Michael Koch is a filmmaker and lecturer based in Berlin and Basel. He won the prize for best feature film at the Swiss Film Awards 2023 with his second feature film Drii Winter (2022), the tragic story of a young couple living in a rural landscape and community. It was based on a true story of a woman who lost her partner due to cancer. The filmmaker met her by chance. He understood that the way of dealing with this destiny was closely related to the rural landscape. It shapes the modes of life within it and has an influence on how people face the unpredictable. After ethnographic studies lasting a couple of years, Koch became convinced that his film had to be created together with the inhabitants of a specific landscape. He chose the remote Isenthal valley in central Switzerland. Despite the doubts of a funding commission, he worked with non-professional actors from the region. The small film team provided the necessary intimacy and 70 (!) days of shooting.
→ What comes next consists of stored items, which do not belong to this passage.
(* ===== verification/BtreeStore.v ===== *)
(** * What a page store promises, and how tree operations are reasoned about

    [PageStoreLaws] is the contract of [trait PageStore] the tree relies on;
    [MemoryPageStore] satisfies it, and so does [DiskPageStore] on a memory disk.  [twp] is the weakest precondition of an
    operation over the nodes [N] the store holds and the next identifier [nx] it
    will hand out: the operation returns, and either establishes the
    postcondition or fails in a way [allowed] names and leaves a store.  [owns] and [chain] say what
    the pages of a tree hold and how its leaves are linked. *)

From S2P Require Import Prelude StorageBytes StoragePage StorageIo BtreeNode BtreeOps BtreeTree.

(** The first identifier a tree may use; the first two pages are the superblocks. *)
Class PageBase : Type := page_base : Z.

(** The identifiers handed out. *)
Definition allocated {Hbase : PageBase} (nx i : Z) : Prop := page_base ≤ i < nx.

(** Reading: the store [s] has the pages [P] and will allocate from [nx] on. *)
Class PageStoreReads (S : Type) {Hstore : PageStore S} {Hbase : PageBase} := {
  ps_has : S → gmap Z Page → Z → Prop;
  ps_full : StorageError;
  ps_next_ok s P nx : ps_has s P nx → 2 ≤ page_base ≤ nx ∧ nx ≤ u64_max;
  ps_load_ok s P nx id p : ps_has s P nx → P !! id = Some p →
    ∃ s', ps_load id s = (Ok p, s') ∧ ps_has s' P nx
}.

Class PageStoreLaws (S : Type) {Hstore : PageStore S} {Hbase : PageBase} := {
  pl_reads :: PageStoreReads S;
  ps_save_ok s P nx p : ps_has s P nx → page_valid p → allocated nx (page_id p) →
    ∃ s', ps_save p s = (Ok tt, s') ∧ ps_has s' (<[page_id p := p]> P) nx;
  ps_allocate_ok s P nx k : ps_has s P nx → nx < u64_max →
    ∃ s', ps_allocate k s = (Ok nx, s') ∧ ps_has s' P (nx + 1);
  ps_allocate_full s P nx k : ps_has s P nx → nx = u64_max →
    ∃ s', ps_allocate k s = (Err ps_full, s') ∧ ps_has s' P nx
}.

#[export] Program Instance memory_page_reads : PageStoreReads MemoryPageState (Hbase := 2) := {|
  ps_has s P nx := mp_pages s = P ∧ mp_next_page s = nx ∧ 2 ≤ nx ≤ u64_max;
  ps_full := SInvariant "page identifier space exhausted"
|}.
Next Obligation. intros s P nx (_ & _ & ?). unfold page_base. lia. Qed.
Next Obligation.
  intros s P nx id p (<- & <- & Hnx) Hp. exists s. cbn. unfold MemoryPageStore.load. by rewrite Hp.
Qed.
The 1:1.33 format focused on the people and on the steepness of the mountains instead of celebrating them by means of a widescreen format. The fascinatingly detailed portrait also created lasting human contacts between Koch and his protagonists.

Cinematographic versus touristic landscapes

Niccolò Castelli is a filmmaker, screenwriter, film producer, and artistic director of Solothurn Film Festival. For his talk he was invited to reflect on the topic in his role as the director of the Ticino Film Commission. Funded in 2014 as the first film commission in Switzerland it supports any audiovisual project as a competence center while promoting the region as a location and land of cinema. TFC is financed by the Department of Finance and Economy of the Republic and Canton of Ticino, the Banca dello Stato and the tourism organizations of Canton Ticino. Castelli’s talk about the contested ideas of ‘beauty’ and the realities of filmmaking revealed the challenging position of the Ticino Film Commission, irrespective of stereotypes. It is an institution connecting audiovisual competences and visions with the realities and demands of the film industry and regional economies that strive for placemaking in a context where the importance of locations must not take second place to the funding of productions. Castelli mentioned the difference between film plots specifically located in a landscape versus those interested primarily in regional funding. He explicitly criticized the observation that regional film commissions are starting to compete and concluded by saying that the TFC aims for film productions that deal with the very identities of Ticino’s landscapes and that give something back to the region – not only in terms of the economy but in a constant dialogue between identity, storytelling, and new perspectives.



The “I” and “border thinking”

Silvia Cipelletti from Milan studied and worked at the Academia di Architettura at the Università della Svizzera italiana USI before joining the new USI Chair on the Future of Cinema and the Audiovisual Arts at Locarno Film Festival. Her PhD, entitled “Audio-visual Atlas of the Swiss-Italian Border Landscape”, is part of the SNSF research project “The Video Essay: Memories, Ecologies, Bodies”. Her videographic approaches are based on several research by design projects, for example, about the industrial landscape of ore extraction in Kiruna or the exploration of Gibellina and Nuova Gibellina. Her PhD project engages more broadly with the complexity of border and marginal landscapes. It underscores the intricate relationship between marginal landscapes and knowledge production. She bases her theoretical framework on Walter D. Mingolo’s study Local Histories/Global Designs. Coloniality, Subaltern Knowledges, and Border Thinking (2000), while using the video essay as a tool of knowledge production that always reflects and stresses the positionality of the “I” as a researcher.



Concluding remarks

The two filmmaker contributions showed forms of intense negotiations with peripheric rural landscapes and their communities. The film commission contribution revealed the challenges of not reproducing cliches promoted by tourist offices as funding partners. The research contribution at the intersection of landscape and cinema studies presented the video essay as an epistemological tool and border thinking as a critical concept with huge topicality.